(* ===== verification/External.v ===== *)
(** * External: the code outside the repository that the program calls

    The contract crates ([ratatoskr-*]), the [uuid], [sha2], [jiff] and [serde_json] crates and the
    text conversions of PostgreSQL are not part of the repository.  Each function of theirs that the
    program calls is one field of the class [External]; nothing is assumed of a field here.  The
    class [ExternalLaws] states the documented behaviour some theorems rely on.  Contract newtypes
    are represented by their wire text, identities by their 128-bit value, a [jiff::Timestamp] by
    its nanoseconds and a [timestamptz] by its microseconds. *)

From S2P Require Import Prelude.

Abbreviation uuid := N.

(** [serde_json::Value] *)
Inductive json : Type :=
| JNull
| JBool (b : bool)
| JNum (n : Z)
| JStr (s : string)
| JArr (items : list json)
| JObj (members : list (string * json)).

(** [Value::get] on an object; anything else has no member. *)
Definition json_get (key : string) (v : json) : option json :=
  match v with
  | JObj members =>
      snd <$> head (filter (λ kv : string * json, kv.1 = key) members)
  | _ => None
  end.

Definition json_as_str (v : json) : option string :=
  match v with JStr s => Some s | _ => None end.

Definition json_as_u64 (v : json) : option Z :=
  match v with JNum n => if (0 <=? n) && (n <? 2 ^ 64) then Some n else None | _ => None end.

(** ** Enumerations of the contract crates, with the constructors the program names *)

Module OutputLanguage.
Inductive t := Ru | En.
#[export] Instance eq_dec : EqDecision t.
Proof. solve_decision. Defined.
End OutputLanguage.
Export (hints) OutputLanguage.

Module OperationStatus.
Inductive t := Queued | Running | Succeeded | PartiallySucceeded | Failed.
#[export] Instance eq_dec : EqDecision t.
Proof. solve_decision. Defined.
End OperationStatus.
Export (hints) OperationStatus.

(** The match of the program on this enumeration has no wildcard, so the list is complete. *)
Module RecapFailureCode.
Inductive t :=
| ManifestUnavailable | ManifestIntegrity | UnsupportedLanguage | ContextBudget
| ProviderUnavailable | ProviderTimeout | InvalidOutput | CostBudget | Cancelled.
End RecapFailureCode.

(** ** Contract values the program builds or reads *)

Record error_envelope := ErrorEnvelope {
  err_code : string; err_message : string; err_retryable : bool }.

Record warning_envelope := WarningEnvelope { warn_code : string; warn_message : string }.

Record result_ref := ResultRef { ref_kind : string; ref_target : string }.

(** [OperationReported]: the struct literal of [reports.rs] names every member. *)
Record operation_reported := OperationReported {
  rep_operation : uuid;
  rep_status : OperationStatus.t;
  rep_stage : option string;
  rep_progress_percent : option Z;
  rep_results : list result_ref;
  rep_error : option error_envelope;
  rep_warnings : list warning_envelope }.

(** Typed commands and facts: the members the program reads; [*_rest] stands for the members only
    the contract crate's own validation reads. *)
Record subscription_command := SubscriptionCommand {
  sc_operation : uuid;
  sc_owner : string;
  sc_idempotency_key : string;
  sc_username : string;
  sc_active : bool;
  sc_rest : string }.

Record run_command := RunCommand {
  rc_operation : uuid;
  rc_owner : string;
  rc_idempotency_key : string;
  rc_run : uuid;
  rc_on_demand : bool;
  rc_start_at : Z;
  rc_end_at : Z;
  rc_language : OutputLanguage.t;
  rc_rest : string }.

Record recap_request := RecapRequest { rq_operation : uuid; rq_run : uuid; rq_rest : json }.

Record recap_completed := RecapCompleted {
  fc_owner : string;
  fc_run : uuid;
  fc_result : uuid;
  fc_analysis_ref : string;
  fc_result_ref : string;
  fc_result_digest_hex : string;
  fc_manifest_digest_hex : string;
  fc_selected_count : Z;
  fc_channel_count : Z;
  fc_included_count : Z;
  fc_omitted_count : Z;
  fc_rest : string }.

Record recap_failed := RecapFailed {
  ff_owner : string;
  ff_run : uuid;
  ff_manifest_digest_hex : string;
  ff_code : RecapFailureCode.t;
  ff_rest : string }.

(** One source of a contract manifest, and the manifest itself: struct literals of [manifest.rs]. *)
Record contract_source := ContractSource {
  cs_revision_ref : string;
  cs_channel_ref : string;
  cs_channel_label : string;
  cs_message_id : string;
  cs_published_at : Z;
  cs_content : string;
  cs_content_digest_hex : string;
  cs_public_link : option string;
  cs_revision : Z }.

Record contract_manifest := ContractManifest {
  cm_manifest_ref : string;
  cm_owner : string;
  cm_run : uuid;
  cm_window : Z * Z;
  cm_sources : list contract_source }.

(** [PlatformScheduleRegistrationRequested]: a struct literal of [registration.rs]. *)
Record schedule_registration := ScheduleRegistration {
  reg_service_name : string;
  reg_name : string;
  reg_owner : uuid;
  reg_cron : string;
  reg_command_type : string;
  reg_operation_kind : string;
  reg_enabled : bool }.

(** [ChannelDigestScheduleOccurrenceRequested] *)
Record occurrence_command := OccurrenceCommand {
  oc_ref : string;
  oc_previous_due_at : Z;
  oc_due_at : Z;
  oc_rest : string }.

(** [EntityRef]: its wire text, kind and UUID, when it holds one. *)
Record entity_ref := EntityRefOf { er_text : string; er_kind : string; er_uuid : option uuid }.

(** A decoded envelope: a [CommandEnvelope] or an [EventEnvelope]. *)
Record inbound_envelope := InboundEnvelope {
  ie_id : uuid;
  ie_type : string;
  ie_producer : string;
  ie_aggregate : string;
  ie_correlation : entity_ref;
  ie_tenant : option string;
  ie_payload : json }.

(** The typed payload of an envelope the program builds. *)
Inductive outbound_payload :=
| ReportPayload (r : operation_reported)
| RecapPayload (r : recap_request)
| RegistrationPayload (r : schedule_registration).

(** An envelope the program builds: the struct literals of [envelopes.rs]. *)
Record outbound_envelope := OutboundEnvelope {
  oe_id : uuid;
  oe_at : Z;
  oe_producer : string;
  oe_aggregate : string;
  oe_correlation : string;
  oe_causation : option string;
  oe_tenant : string;
  oe_payload : outbound_payload }.

(** ** The functions *)

Class External := {
  (* uuid *)
  uuid_text : uuid → string;
  uuid_parse : string → option uuid;
  (* sha2, and the contract crate's own digest function *)
  sha256_digest_hex : string → string;
  sha256_hex : string → string;
  (* jiff and the contract timestamp *)
  jiff_parse : string → option Z;
  jiff_text : Z → string;
  jiff_checked_sub : Z → Z → option Z;
  wire_parse : string → option Z;
  wire_text : Z → string;
  (* PostgreSQL: ::timestamptz, to_char at second precision, lower, the sort key of a text *)
  pg_timestamptz : string → option Z;
  pg_to_char_seconds : Z → string;
  pg_lower : string → string;
  pg_text_key : string → list Z;
  (* serde_json *)
  json_to_vec : json → option string;
  (* ratatoskr-identifiers *)
  tenant_user : string → uuid;
  tenant_of_user : uuid → string;
  operation_id_of_value : json → option uuid;
  tenant_of_value : json → option string;
  parse_digest_hex : string → option string;
  parse_entity_ref : string → option string;
  parse_safe_message : string → option string;
  (* ratatoskr-operation-contracts and ratatoskr-error-contracts *)
  status_text : OperationStatus.t → string;
  parse_operation_stage : string → option string;
  parse_result_kind : string → option string;
  parse_error_code : string → option string;
  validate_operation_reported : operation_reported → bool;
  operation_reported_value : operation_reported → option json;
  parse_registration_label : string → option string;
  parse_cron : string → option string;
  parse_operation_kind : string → option string;
  registration_value : schedule_registration → option json;
  OCCURRENCE_COMMAND_TYPE : string;
  (* ratatoskr-channel-digest-contracts *)
  decode_subscription_set : string → option subscription_command;
  validate_subscription_set : subscription_command → bool;
  decode_run_requested : string → option run_command;
  validate_run_requested : run_command → bool;
  decode_recap_requested : string → option recap_request;
  validate_recap_requested : recap_request → bool;
  recap_requested_value : recap_request → option json;
  decode_recap_completed : string → option recap_completed;
  validate_recap_completed : recap_completed → bool;
  decode_recap_failed : string → option recap_failed;
  validate_recap_failed : recap_failed → bool;
  MAX_SOURCES : nat;
  MAX_CHANNELS : nat;
  MAX_CONTENT_BYTES : nat;
  digest_window_valid : Z → Z → bool;
  parse_manifest_ref : string → option string;
  parse_run_id : string → option uuid;
  manifest_canonical_bytes : contract_manifest → option string;
}.

(** The envelope crate, used by the message bus alone. *)
Class BusExternal := {
  SUBSCRIPTION_COMMAND_TYPE : string;
  RUN_COMMAND_TYPE : string;
  RECAP_COMMAND_TYPE : string;
  REGISTRATION_COMMAND_TYPE : string;
  COMPLETED_EVENT_TYPE : string;
  FAILED_EVENT_TYPE : string;
  decode_command_envelope : string → option inbound_envelope;
  decode_event_envelope : string → option inbound_envelope;
  subscription_of_payload : json → option subscription_command;
  run_of_payload : json → option run_command;
  occurrence_of_payload : json → option occurrence_command;
  completed_of_payload : json → option recap_completed;
  failed_of_payload : json → option recap_failed;
  subscription_to_vec : subscription_command → option string;
  run_to_vec : run_command → option string;
  occurrence_to_vec : occurrence_command → option string;
  completed_to_vec : recap_completed → option string;
  failed_to_vec : recap_failed → option string;
  validate_occurrence : occurrence_command → bool;
  tenant_user_id : string → uuid;
  parse_producer_name : string → option string;
  report_of_json : json → option operation_reported;
  recap_of_json : json → option recap_request;
  registration_of_json : json → option schedule_registration;
  outbound_to_vec : outbound_envelope → option string;
  pg_to_char_micros : Z → string;
}.

(** Documented behaviour of that code: a UUID prints injectively and holds no colon, a lowercase
    hexadecimal SHA-256 is 64 bytes whichever crate computes it, the status names differ. *)
Class ExternalLaws `{External} : Prop := {
  uuid_text_inj : Inj (=) (=) uuid_text;
  uuid_text_no_colon u : text_has colon (uuid_text u) = false;
  sha256_digest_length s : String.length (sha256_digest_hex s) = 64%nat;
  sha256_agree s : sha256_hex s = sha256_digest_hex s;
  status_text_inj : Inj (=) (=) status_text;
}.
#[export] Existing Instance uuid_text_inj.
#[export] Existing Instance status_text_inj.
(* ===== verification/Demo.v ===== *)
(** * Demo: a concrete instance of [External] for the witnesses

    Identities print in decimal, instants print in microseconds, a digest is the first 64
    characters of the padded text, a command or a fact decodes when it is one of the named fixtures,
    the messages of the outbox have a JSON codec that round-trips, and JSON prints as the bits of its
    tree and is read back from them.  No theorem of the
    development is about this instance. *)

From Stdlib Require Import DecimalString DecimalZ DecimalPos.
From stdpp Require Import countable.
From S2P Require Import Prelude Text External Store Tx.

Module Demo.

Definition uuid_text (u : uuid) : string := int_text (Z.of_N u).

Definition int_of (s : string) : option Z := Z.of_int <$> NilZero.int_of_string s.

Definition uuid_parse (s : string) : option uuid := Z.to_N <$> int_of s.

Fixpoint fit (n : nat) (s : string) : string :=
  match n with
  | O => EmptyString
  | S n' =>
      match s with
      | EmptyString => String (Ascii.ascii_of_N 48) (fit n' EmptyString)
      | String c s' => String c (fit n' s')
      end
  end.

Definition digest (s : string) : string := fit 64 s.

Definition instant_parse (s : string) : option Z := (λ n, n * 1000) <$> int_of s.
Definition instant_text (n : Z) : string := int_text (n / 1000).

Definition tenant_user (s : string) : uuid :=
  if String.prefix "user:" s
  then default 0%N (uuid_parse (String.substring 5 (String.length s - 5) s)) else 0%N.

Definition tenant_of_user (u : uuid) : string := ("user:" +:+ uuid_text u)%string.

Definition status_text (s : OperationStatus.t) : string :=
  match s with
  | OperationStatus.Queued => "queued"
  | OperationStatus.Running => "running"
  | OperationStatus.Succeeded => "succeeded"
  | OperationStatus.PartiallySucceeded => "partially_succeeded"
  | OperationStatus.Failed => "failed"
  end.

(** ** Fixtures: owner 7, operation 50, run 60, window (1000000, 2000000) in microseconds *)

Definition subscription_fixture (active : bool) : subscription_command :=
  SubscriptionCommand 40 "user:7" "sub-key" "rustlang" active "".

Definition run_fixture : run_command :=
  RunCommand 50 "user:7" "run-key" 60 true 1000000000 2000000000 OutputLanguage.En "".

Definition recap_value (manifest : uuid) (hex : string) : json :=
  JObj [("owner", JStr "user:7"); ("digest_run_id", JStr "60");
        ("manifest_ref", JStr ("channel-digest-manifest:" +:+ uuid_text manifest)%string);
        ("manifest_digest", JObj [("hex", JStr hex)]);
        ("source_count", JNum 1); ("channel_count", JNum 1)].

Definition recap_fixture : recap_request := RecapRequest 50 60 (recap_value 70 (digest "aa")).

Definition completed_fixture (omitted : Z) : recap_completed :=
  RecapCompleted "user:7" 60 80 "analysis:90" "channel-digest-result:80" (digest "bb") (digest "aa")
    1 1 1 omitted "".

Definition failed_fixture : recap_failed :=
  RecapFailed "user:7" 60 (digest "aa") RecapFailureCode.ProviderTimeout "".

Definition when {A} (payload name : string) (value : A) : option A :=
  if bool_decide (payload = name) then Some value else None.

(** ** A codec for the queued messages *)

Definition encode_option {A} (f : A → json) (o : option A) : json :=
  match o with None => JNull | Some a => JArr [f a] end.

Definition decode_option {A} (g : json → option A) (v : json) : option (option A) :=
  match v with JNull => Some None | JArr [x] => Some <$> g x | _ => None end.

Definition decode_num (v : json) : option Z := match v with JNum n => Some n | _ => None end.

Definition encode_status (s : OperationStatus.t) : json := JStr (status_text s).

Definition decode_status (v : json) : option OperationStatus.t :=
  v ← json_as_str v;
  head (filter (λ s, status_text s = v)
    [OperationStatus.Queued; OperationStatus.Running; OperationStatus.Succeeded;
     OperationStatus.PartiallySucceeded; OperationStatus.Failed]).

Definition encode_result (r : result_ref) : json := JArr [JStr (ref_kind r); JStr (ref_target r)].
Definition decode_result (v : json) : option result_ref :=
  match v with JArr [JStr k; JStr t] => Some (ResultRef k t) | _ => None end.

Definition encode_error (e : error_envelope) : json :=
  JArr [JStr (err_code e); JStr (err_message e); JBool (err_retryable e)].
Definition decode_error (v : json) : option error_envelope :=
  match v with JArr [JStr c; JStr m; JBool r] => Some (ErrorEnvelope c m r) | _ => None end.

Definition encode_warning (w : warning_envelope) : json := JArr [JStr (warn_code w); JStr (warn_message w)].
Definition decode_warning (v : json) : option warning_envelope :=
  match v with JArr [JStr c; JStr m] => Some (WarningEnvelope c m) | _ => None end.

Definition encode_report (r : operation_reported) : json :=
  JArr [JNum (Z.of_N (rep_operation r)); encode_status (rep_status r);
        encode_option JStr (rep_stage r); encode_option JNum (rep_progress_percent r);
        JArr (encode_result <$> rep_results r); encode_option encode_error (rep_error r);
        JArr (encode_warning <$> rep_warnings r)].

Definition decode_report (v : json) : option operation_reported :=
  match v with
  | JArr [JNum op; status; stage; progress; JArr results; error; JArr warnings] =>
      status ← decode_status status;
      stage ← decode_option json_as_str stage;
      progress ← decode_option decode_num progress;
      results ← mapM decode_result results;
      error ← decode_option decode_error error;
      warnings ← mapM decode_warning warnings;
      Some (OperationReported (Z.to_N op) status stage progress results error warnings)
  | _ => None
  end.

(** The members a request was read with, behind the two the program reads. *)
Definition encode_recap (q : recap_request) : json :=
  let ids := [("operation_id", JNum (Z.of_N (rq_operation q))); ("run_id", JNum (Z.of_N (rq_run q)))] in
  match rq_rest q with JObj members => JObj (ids ++ members) | rest => JArr [JObj ids; rest] end.

Definition decode_recap (v : json) : option recap_request :=
  match v with
  | JObj ((_, JNum op) :: (_, JNum run) :: members) =>
      Some (RecapRequest (Z.to_N op) (Z.to_N run) (JObj members))
  | JArr [JObj [(_, JNum op); (_, JNum run)]; rest] => Some (RecapRequest (Z.to_N op) (Z.to_N run) rest)
  | _ => None
  end.

Definition encode_registration (r : schedule_registration) : json :=
  JArr [JStr (reg_service_name r); JStr (reg_name r); JNum (Z.of_N (reg_owner r)); JStr (reg_cron r);
        JStr (reg_command_type r); JStr (reg_operation_kind r); JBool (reg_enabled r)].

Definition decode_registration (v : json) : option schedule_registration :=
  match v with
  | JArr [JStr service; JStr name; JNum owner; JStr cron; JStr command; JStr kind; JBool enabled] =>
      Some (ScheduleRegistration service name (Z.to_N owner) cron command kind enabled)
  | _ => None
  end.

Lemma decode_encode_option {A} f g (o : option A) :
  (∀ a, g (f a) = Some a) → decode_option g (encode_option f o) = Some o.
Proof. intros Hg. destruct o as [a|]; simpl; [by rewrite Hg|done]. Qed.

Lemma decode_encode_list {A} (f : A → json) g (l : list A) :
  (∀ a, g (f a) = Some a) → mapM g (f <$> l) = Some l.
Proof. intros Hg. induction l as [|a l IH]; simpl; [done|by rewrite Hg /= IH]. Qed.

Lemma decode_encode_report r : decode_report (encode_report r) = Some r.
Proof.
  destruct r as [op st stage pr results err warns]. rewrite /decode_report /encode_report /=.
  rewrite N2Z.id !decode_encode_option //=; [|by intros []]. rewrite !decode_encode_list; [|by intros []..].
  by destruct st.
Qed.

Lemma decode_encode_recap q : decode_recap (encode_recap q) = Some q.
Proof. destruct q as [op run []]; by rewrite /decode_recap /= !N2Z.id. Qed.

Lemma decode_encode_registration r : decode_registration (encode_registration r) = Some r.
Proof. destruct r; by rewrite /decode_registration /= N2Z.id. Qed.

(** ** A text for JSON values *)

Definition leaf : Type := (bool + Z) + string.

Fixpoint tree_of_json (v : json) : gen_tree leaf :=
  match v with
  | JNull => GenNode 0 []
  | JBool b => GenLeaf (inl (inl b))
  | JNum n => GenLeaf (inl (inr n))
  | JStr s => GenLeaf (inr s)
  | JArr l => GenNode 1 (tree_of_json <$> l)
  | JObj members =>
      GenNode 2 ((λ kv : string * json, GenNode 3 [GenLeaf (inr kv.1); tree_of_json kv.2]) <$> members)
  end.

Fixpoint json_of_tree (t : gen_tree leaf) : json :=
  match t with
  | GenLeaf (inl (inl b)) => JBool b
  | GenLeaf (inl (inr n)) => JNum n
  | GenLeaf (inr s) => JStr s
  | GenNode 1 l => JArr (json_of_tree <$> l)
  | GenNode 2 l => JObj ((λ t, match t with
      | GenNode _ [GenLeaf (inr k); t'] => (k, json_of_tree t')
      | _ => (EmptyString, JNull)
      end) <$> l)
  | _ => JNull
  end.

Lemma json_of_tree_of_json : ∀ v, json_of_tree (tree_of_json v) = v.
Proof.
  fix IH 1. intros [|b|n|s|l|members]; simpl; [done..| |].
  - f_equal. induction l as [|v l IHl]; simpl; [done|]. f_equal; [apply IH|exact IHl].
  - f_equal. induction members as [|[k v] l IHl]; simpl; [done|]. f_equal; [by rewrite IH|exact IHl].
Qed.

(** The characters 0, 1 and the brace. *)
Definition zero : Ascii.ascii := Ascii.ascii_of_N 48.
Definition one : Ascii.ascii := Ascii.ascii_of_N 49.
Definition brace : Ascii.ascii := Ascii.ascii_of_N 123.

Fixpoint bits_text (p : positive) : string :=
  match p with
  | xH => EmptyString
  | xO p => String zero (bits_text p)
  | xI p => String one (bits_text p)
  end.

Fixpoint text_bits (s : string) : positive :=
  match s with
  | EmptyString => xH
  | String c s => if bool_decide (c = zero) then xO (text_bits s) else xI (text_bits s)
  end.

Lemma text_bits_text p : text_bits (bits_text p) = p.
Proof. induction p as [p IH|p IH|]; simpl; by rewrite ?IH. Qed.

Definition json_text (v : json) : string := String brace (bits_text (encode (tree_of_json v))).

Definition text_json (s : string) : option json :=
  match s with
  | String c s => if bool_decide (c = brace) then json_of_tree <$> decode (text_bits s) else None
  | EmptyString => None
  end.

Lemma text_json_text v : text_json (json_text v) = Some v.
Proof. by rewrite /text_json /json_text bool_decide_eq_true_2 // text_bits_text decode_encode /= json_of_tree_of_json. Qed.

(** A request is read from its object. *)
Definition request_of_text (p : string) : option recap_request :=
  v ← text_json p;
  op ← (json_get "operation_id" v ≫= json_as_str) ≫= uuid_parse;
  run ← (json_get "digest_run_id" v ≫= json_as_str) ≫= uuid_parse;
  Some (RecapRequest op run v).

Definition external : External := {|
  External.uuid_text := uuid_text;
  External.uuid_parse := uuid_parse;
  sha256_digest_hex := digest;
  sha256_hex := digest;
  jiff_parse := instant_parse;
  jiff_text := instant_text;
  jiff_checked_sub a b := if - 2 ^ 62 <? a - b then Some (a - b) else None;
  wire_parse := instant_parse;
  wire_text := instant_text;
  pg_timestamptz := int_of;
  pg_to_char_seconds t := int_text (t / 1000000 * 1000000);
  pg_lower s := s;
  pg_text_key := text_key;
  json_to_vec v := Some (json_text v);
  External.tenant_user := tenant_user;
  External.tenant_of_user := tenant_of_user;
  operation_id_of_value v := json_as_str v ≫= uuid_parse;
  tenant_of_value := json_as_str;
  parse_digest_hex := Some;
  parse_entity_ref := Some;
  parse_safe_message := Some;
  External.status_text := status_text;
  parse_operation_stage := Some;
  parse_result_kind := Some;
  parse_error_code := Some;
  validate_operation_reported _ := true;
  operation_reported_value r := Some (encode_report r);
  parse_registration_label := Some;
  parse_cron := Some;
  parse_operation_kind := Some;
  registration_value r := Some (encode_registration r);
  OCCURRENCE_COMMAND_TYPE := "channel_digest.schedule.occurrence_requested.v1";
  decode_subscription_set p :=
    match when p "subscribe" (subscription_fixture true) with
    | Some c => Some c
    | None => when p "unsubscribe" (subscription_fixture false)
    end;
  validate_subscription_set _ := true;
  decode_run_requested p := when p "run" run_fixture;
  validate_run_requested _ := true;
  decode_recap_requested p :=
    match when p "recap" recap_fixture with Some q => Some q | None => request_of_text p end;
  validate_recap_requested _ := true;
  recap_requested_value r := Some (encode_recap r);
  decode_recap_completed p :=
    match when p "completed" (completed_fixture 0) with
    | Some f => Some f
    | None => when p "omitted" (completed_fixture 2)
    end;
  validate_recap_completed _ := true;
  decode_recap_failed p := when p "failed" failed_fixture;
  validate_recap_failed _ := true;
  MAX_SOURCES := 100;
  MAX_CHANNELS := 20;
  MAX_CONTENT_BYTES := 16384;
  digest_window_valid a b := a <? b;
  parse_manifest_ref := Some;
  parse_run_id := uuid_parse;
  manifest_canonical_bytes m :=
    Some (foldr (λ s t, (cs_content s +:+ t)%string) "" (cm_sources m));
|}.

#[local] Existing Instance external.

Lemma no_colon_uint d : text_has colon (NilZero.string_of_uint d) = false.
Proof.
  assert (∀ d, text_has colon (NilEmpty.string_of_uint d) = false) as Hd
    by (intros d'; induction d'; simpl; auto).
  destruct d; [done|apply (Hd (Decimal.D0 d))|apply (Hd (Decimal.D1 d))|apply (Hd (Decimal.D2 d))
    |apply (Hd (Decimal.D3 d))|apply (Hd (Decimal.D4 d))|apply (Hd (Decimal.D5 d))
    |apply (Hd (Decimal.D6 d))|apply (Hd (Decimal.D7 d))|apply (Hd (Decimal.D8 d))
    |apply (Hd (Decimal.D9 d))].
Qed.

Lemma int_of_text n : int_of (int_text n) = Some n.
Proof.
  rewrite /int_of /int_text NilZero.isi /=; [by rewrite DecimalZ.of_to|destruct n as [|p|p]; [done|..]..];
    intros [= Hn]; by eapply DecimalPos.Unsigned.to_uint_nonnil.
Qed.

Lemma uuid_parse_text u : uuid_parse (uuid_text u) = Some u.
Proof. by rewrite /uuid_parse /uuid_text int_of_text /= N2Z.id. Qed.

Lemma length_fit n s : String.length (fit n s) = n.
Proof. revert s; induction n as [|n IH]; intros [|c s]; simpl; auto. Qed.

Lemma laws : ExternalLaws.
Proof.
  split; simpl.
  - intros a b Hab. apply (inj int_text) in Hab. lia.
  - intros u. rewrite /uuid_text /int_text. destruct (Z.to_int (Z.of_N u)) as [d|d] eqn:Hd; simpl.
    + apply no_colon_uint.
    + by destruct u.
  - intros s. apply length_fit.
  - done.
  - by intros [] [].
Qed.

(** ** Rows and worlds *)

Definition run_row_in (s : RunState.t) : run_row :=
  RunRow 7 50 RunTrigger.OnDemand "run-key" 1000000 2000000 OutputLanguage.En s None false 5 5.

Definition manifest_row_of : manifest_row :=
  ManifestRow 60 7 (digest "aa") 1 1 (Some "text") None 6.

(** Run 60 in the state, with its manifest 70 when it waits for its recap. *)
Definition db_with (s : RunState.t) : db :=
  let d := with_runs empty_db {[60%N := run_row_in s]} in
  match s with
  | RunState.WaitingRecap => with_manifests d {[70%N := manifest_row_of]}
  | _ => d
  end.

(** No storage fault; fresh identities from 1000 on. *)
Definition world (d : db) : world := World d 10 [] (λ n, 1000 + N.of_nat n)%N 0 (0, 0).

End Demo.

------------------------------------------------------------

Precisely reproduce the lines of the entries, beginning at the first and ending at the one containing "match v with JNum n => if". Add nothing.

• The completed task:
(* ===== verification/External.v ===== *)
(** * External: the code outside the repository that the program calls

    The contract crates ([ratatoskr-*]), the [uuid], [sha2], [jiff] and [serde_json] crates and the
    text conversions of PostgreSQL are not part of the repository.  Each function of theirs that the
    program calls is one field of the class [External]; nothing is assumed of a field here.  The
    class [ExternalLaws] states the documented behaviour some theorems rely on.  Contract newtypes
    are represented by their wire text, identities by their 128-bit value, a [jiff::Timestamp] by
    its nanoseconds and a [timestamptz] by its microseconds. *)

From S2P Require Import Prelude.

Abbreviation uuid := N.

(** [serde_json::Value] *)
Inductive json : Type :=
| JNull
| JBool (b : bool)
| JNum (n : Z)
| JStr (s : string)
| JArr (items : list json)
| JObj (members : list (string * json)).

(** [Value::get] on an object; anything else has no member. *)
Definition json_get (key : string) (v : json) : option json :=
  match v with
  | JObj members =>
      snd <$> head (filter (λ kv : string * json, kv.1 = key) members)
  | _ => None
  end.

Definition json_as_str (v : json) : option string :=
  match v with JStr s => Some s | _ => None end.

Definition json_as_u64 (v : json) : option Z :=
  match v with JNum n => if (0 <=? n) && (n <? 2 ^ 64) then Some n else None | _ => None end.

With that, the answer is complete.